David Wilson, Andre Brown – Giants – RB
Although he’s only 26, Ahmad Bradshaw is due $3.75 million in 2013 and has missed seven games due to injury over the last two seasons. The Giants could decide to cut him loose and go forward with a strong Wilson-Brown two-headed attack. One would imagine that Wilson, the team’s first-round pick in 2012, will lead that attack, but Brown should not be overlooked. He dominated the backfield snaps when Bradshaw was out in 2012, averaging an impressive 5.3 yards-per-carry and scoring eight times on just 73 carries. Wilson, meanwhile, is the significantly more explosive back of the two. He racked up 5.0 YPC and scored five total touchdowns on 75 offensive touches. If Bradshaw is cut loose, expect to see a lot of Wilson between the 20s, with Brown seeing 8-12 touches and most of the carries inside-the-five.

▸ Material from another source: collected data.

(* ===== verification/PoolExchange.v ===== *)
(** * Named worker pools (turbine-core/src/main.rs)

    A route of the configuration can have a pool of its own. Its requests wait
    for a permit of its semaphore, claim a worker under the lock of the pool, send
    the request, and leave the reading of the response and the return of the worker
    to a task that goes on when the client is gone. There is no guard and no
    background reaper here: the pool is mended only by a claim that finds no idle
    worker. *)

From S2P Require Import Prelude WorkerPool.

Section pools.
Context {R : Type}.

(** [tasks]: the worker that the task of a request reads from; [gone]: requests
    whose client is gone; [p_inbox], [p_pending] and [p_delivered] as in file
    Exchange. *)
Record pools := Pools {
  p_pool : WorkerPool;
  permits : nat;
  tasks : gmap nat nat;
  gone : gset nat;
  p_inbox : gmap nat (list nat);
  p_pending : gmap nat (list (nat * R));
  p_delivered : list (nat * nat * R) }.

Definition set_pool (p : WorkerPool) (w : pools) : pools :=
  Pools p (permits w) (tasks w) (gone w) (p_inbox w) (p_pending w) (p_delivered w).

(** Start-up: the workers are spawned and their ready messages read; a pool that
    cannot be spawned is left out. *)
Definition named_pool (min_workers : nat) (worker_max_requests : Z) (mode : WorkerMode)
    (zts pin : bool) (os : list spawned) : option pools :=
  let p := pool_new {| cfg_workers := min_workers; cfg_max_requests := worker_max_requests;
                       cfg_mode := mode; cfg_pin_workers := pin |} in
  match match mode with
        | ModeThread => spawn_workers_threaded zts os p
        | ModeProcess => spawn_workers os p
        end with
  | (Ok _, _, p) => Some (Pools p min_workers ∅ ∅ ∅ ∅ [])
  | (Err _, _, _) => None
  end.

(** The body of [return_worker_to_pool], on the pool it picks. *)
Definition return_worker_to_pool (persistent : bool) (idx : nat) (reaped : bool) (o : spawned)
    (p : WorkerPool) : WorkerPool :=
  if persistent then (return_worker_persistent idx reaped o p).2 else (return_worker idx p).2.

Inductive claim_outcome := AllBusy | NotSent | Sent (idx : nat).

(** A request with a permit: [ls] and [os] are for the reaper of the claim. The
    permit is given back unless the task takes it along. *)
Definition begin_request (mode : WorkerMode) (r : nat) (ls : list liveness) (os : list spawned)
    (sent : bool) (w : pools) : claim_outcome * pools :=
  match claim_worker mode ls os (p_pool w) with
  | (None, p) => (AllBusy, set_pool p w)
  | (Some idx, p) =>
      if sent then
        (Sent idx,
         Pools p (permits w - 1) (<[r := idx]> (tasks w)) (gone w)
           (<[idx := p_inbox w !!! idx ++ [r]]> (p_inbox w)) (p_pending w) (p_delivered w))
      else (NotSent, set_pool (return_worker idx p).2 w)
  end.

(** The task ends: it has read [k] responses off the pipe, and [got] is what it
    hands to the handler, if that still waits. *)
Definition end_task (r idx k : nat) (got : option (nat * R)) (w : pools) : pools :=
  Pools (return_worker_to_pool false idx false (Err ForkFailed) (p_pool w)) (S (permits w))
    (delete r (tasks w)) (gone w ∖ {[r]}) (p_inbox w)
    (<[idx := drop k (p_pending w !!! idx)]> (p_pending w))
    (match got with
     | Some (t, a) => if decide (r ∈ gone w) then p_delivered w else p_delivered w ++ [(r, t, a)]
     | None => p_delivered w
     end).

Definition complete (r : nat) (w : pools) : option pools :=
  idx ← tasks w !! r;
  match p_pending w !!! idx with
  | [] => None
  | ta :: _ => Some (end_task r idx 1 (Some ta) w)
  end.

(** The descriptor cannot be registered, or the response not be read. *)
Definition read_failed (r k : nat) (w : pools) : option pools :=
  idx ← tasks w !! r; Some (end_task r idx k None w).

Definition handler_dropped (r : nat) (w : pools) : option pools :=
  _ ← tasks w !! r;
  Some (Pools (p_pool w) (permits w) (tasks w) ({[r]} ∪ gone w) (p_inbox w) (p_pending w)
          (p_delivered w)).

Definition worker_answers (idx : nat) (a : R) (w : pools) : option pools :=
  match p_inbox w !!! idx with
  | [] => None
  | r :: rest =>
      Some (Pools (p_pool w) (permits w) (tasks w) (gone w) (<[idx := rest]> (p_inbox w))
              (<[idx := p_pending w !!! idx ++ [(r, a)]]> (p_pending w)) (p_delivered w))
  end.

(** ** Histories *)

Inductive pevent :=
| PBegin (r : nat) (ls : list liveness) (os : list spawned) (sent : bool)
| PAnswer (idx : nat) (a : R)
| PComplete (r : nat)
| PFailed (r k : nat)
| PGone (r : nat).

Definition p_step (mode : WorkerMode) (e : pevent) (w : pools) : option pools :=
  match e with
  | PBegin r ls os sent =>
      match permits w, tasks w !! r with
      | S _, None => Some (begin_request mode r ls os sent w).2
      | _, _ => None
      end
  | PAnswer idx a => worker_answers idx a w
  | PComplete r => complete r w
  | PFailed r k => read_failed r k w
  | PGone r => handler_dropped r w
  end.

(** A step after which no worker has been retired for having served its quota. *)
Definition in_quota (w : pools) : Prop := ∀ x, x ∈ workers (p_pool w) → state x ≠ Stopping.

Definition quota_step (mode : WorkerMode) (w w' : pools) : Prop :=
  ∃ e, p_step mode e w = Some w' ∧ in_quota w'.

Definition is_failure (e : pevent) : bool := match e with PFailed _ _ => true | _ => false end.

(** A step that is no failure to read, either. *)
Definition clean_step (mode : WorkerMode) (w w' : pools) : Prop :=
  ∃ e, is_failure e = false ∧ p_step mode e w = Some w' ∧ in_quota w'.

(** ** The slots *)

(** Every worker is idle and queued once, or busy with one task, which has the
    permit. *)
Record slots_inv (n : nat) (w : pools) : Prop := {
  si_count : length (workers (p_pool w)) = n;
  si_slots : idle_queue (p_pool w) ++ (map_to_list (tasks w)).*2 ≡ₚ seq 0 n;
  si_idle idx x : idx ∈ idle_queue (p_pool w) → workers (p_pool w) !! idx = Some x →
    state x = Idle;
  si_permits : permits w = length (idle_queue (p_pool w)) }.

Lemma slot_bound n w idx : slots_inv n w →
  (idx ∈ idle_queue (p_pool w) ∨ idx ∈ (map_to_list (tasks w)).*2) →
  ∃ x, workers (p_pool w) !! idx = Some x.
Proof.
  intros [Hc Hs _ _] Hin. apply lookup_lt_is_Some. rewrite Hc.
  assert (idx ∈ seq 0 n) as [_ Hlt]%elem_of_seq; [|done].
  rewrite <-Hs. by apply elem_of_app.
Qed.

Lemma task_slot w r idx : tasks w !! r = Some idx → idx ∈ (map_to_list (tasks w)).*2.
Proof. intros H. apply list_elem_of_fmap. exists (r, idx). by rewrite elem_of_map_to_list. Qed.

Lemma claim_last mode ls os p q idx x : idle_queue p = q ++ [idx] → workers p !! idx = Some x →
  state x = Idle → claim_worker mode ls os p =
    (Some idx, {| config := config p; workers := <[idx := mark_busy x]> (workers p);
                  idle_queue := q |}).
Proof.
  intros Eq Hx Hst. unfold claim_worker, dispatch, get_idle_worker. rewrite Eq, reverse_snoc.
  simpl. rewrite Hx, bool_decide_true by done. simpl. rewrite Hx. unfold upd_worker. simpl.
  by rewrite reverse_involutive.
Qed.

Lemma return_requeues p idx x y : workers p !! idx = Some x → mark_idle x = (false, y) →
  (return_worker idx p).2 = {| config := config p; workers := <[idx := y]> (workers p);
                               idle_queue := idle_queue p ++ [idx] |}.
Proof. intros Hx Hm. unfold return_worker. by rewrite Hx, Hm. Qed.

(** With a permit the claim takes the worker at the end of the queue, and the
    reaper does not run. *)
Lemma claim_with_permit n w mode ls os : slots_inv n w → permits w ≠ O →
  ∃ q idx x, idle_queue (p_pool w) = q ++ [idx] ∧ workers (p_pool w) !! idx = Some x ∧
    state x = Idle ∧ claim_worker mode ls os (p_pool w) =
      (Some idx, {| config := config (p_pool w); workers := <[idx := mark_busy x]> (workers (p_pool w));
                    idle_queue := q |}).
Proof.
  intros Hi Hp. pose proof Hi as [Hc Hs Hd Hper]. rewrite Hper in Hp.
  destruct (idle_queue (p_pool w)) as [|idx q _] eqn:Eq using rev_ind; [done|].
  destruct (slot_bound n w idx Hi) as [x Hx]; [left; rewrite Eq; set_solver|].
  exists q, idx, x. assert (state x = Idle) as Hst by (apply (Hd idx); [set_solver|done]).
  split_and!; [done..|]. by apply claim_last.
Qed.

(** A return that does not retire the worker puts it back at the end. *)
Lemma return_in_quota p idx x : workers p !! idx = Some x →
  (∀ y, y ∈ workers (return_worker idx p).2 → state y ≠ Stopping) →
  ∃ y, state y = Idle ∧
    (return_worker idx p).2 = {| config := config p; workers := <[idx := y]> (workers p);
                                 idle_queue := idle_queue p ++ [idx] |}.
Proof.
  intros Hx Hq. unfold return_worker in *. rewrite Hx in *.
  destruct (mark_idle x) as [[] y] eqn:Em; simpl in *.
  - destruct (Hq (set_state Stopping y)); [|done]. apply list_elem_of_insert.
    by eapply lookup_lt_Some.
  - exists y. unfold mark_idle in Em. by simplify_eq.
Qed.

Lemma slots_nodup n w : slots_inv n w →
  NoDup (idle_queue (p_pool w) ++ (map_to_list (tasks w)).*2).
Proof. intros [_ Hs _ _]. rewrite Hs. apply NoDup_seq. Qed.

Kendall Wright – Titans – WR
If a rookie leads his team in targets and no one notices, does it make a sound? Or something like that. Despite missing Week 16 due to injury, Wright easily led Tennessee with 95 targets. Even more promising is the fact that his role was expanding in the weeks leading up to his injury. He had enjoyed a total of 25 targets during a three-game span covering Weeks 12-to-14. What’s really interesting about Wright is that he only played 55 percent of the Titans’ offensive snaps, running just 65 percent of all possible pass routes. Although he worked primarily as an outside receiver, Wright did most of his damage underneath during his rookie campaign, putting up a 6.5 average depth of target – fifth lowest at the position. With an expanded role, improved quarterback play, and more vertical routes – something he did often (and well) at Baylor, Tennessee’s 2012 first-round pick should be in a breakout sophomore season.
A.J. Jenkins – 49ers – WR
Despite season-ending injuries to both Kyle Williams and Mario Manningham, Jenkins, the team’s 2012 first-round pick, managed to play only 46 snaps during his rookie season. He dropped his only target. As uninspiring as that is, there is a ton of room for optimism. First off, the opportunity is there. Mario Manningham returns from injury, but could be a cap casualty. Ted Ginn and Randy Moss are both unrestricted free agents and unlikely to return. A wide receiver selected in the first round will eventually get a legitimate shot at a starting job. Second, Jenkins received a vote of confidence from 49ers’ coaches after what was essentially a “redshirt” season. Third, he has the skills. He caught 90 passes as a Senior at Illinois, impressed at the Shrine Game and Senior Bowl, and put up a 4.39 40 time at the Combine. Finally, the 49ers offense is significantly more explosive with Colin Kaepernick under center. If all goes well during Training Camp and in the preseason, Jenkins will be on the radar as a potential ‘Randall Cobb of 2013’.
Vincent Brown – Chargers – WR
With all eyes on Danario Alexander and Malcom Floyd, Brown has the looks of a major sleeper in 2013. A third-round pick in 2011, Brown showed signs he could be an impact player with 19 catches, 329 yards, and two scores on 38 rookie-season targets. Seemingly in line to replace Vincent Jackson as the team’s top wideout, a fractured ankle cost Brown the entire 2012 season. He returns to a suddenly-crowded wide receiver unit in 2013, but figures to be on even footing with Alexander and Floyd for one of the team’s starting jobs. He makes for an ideal buy low.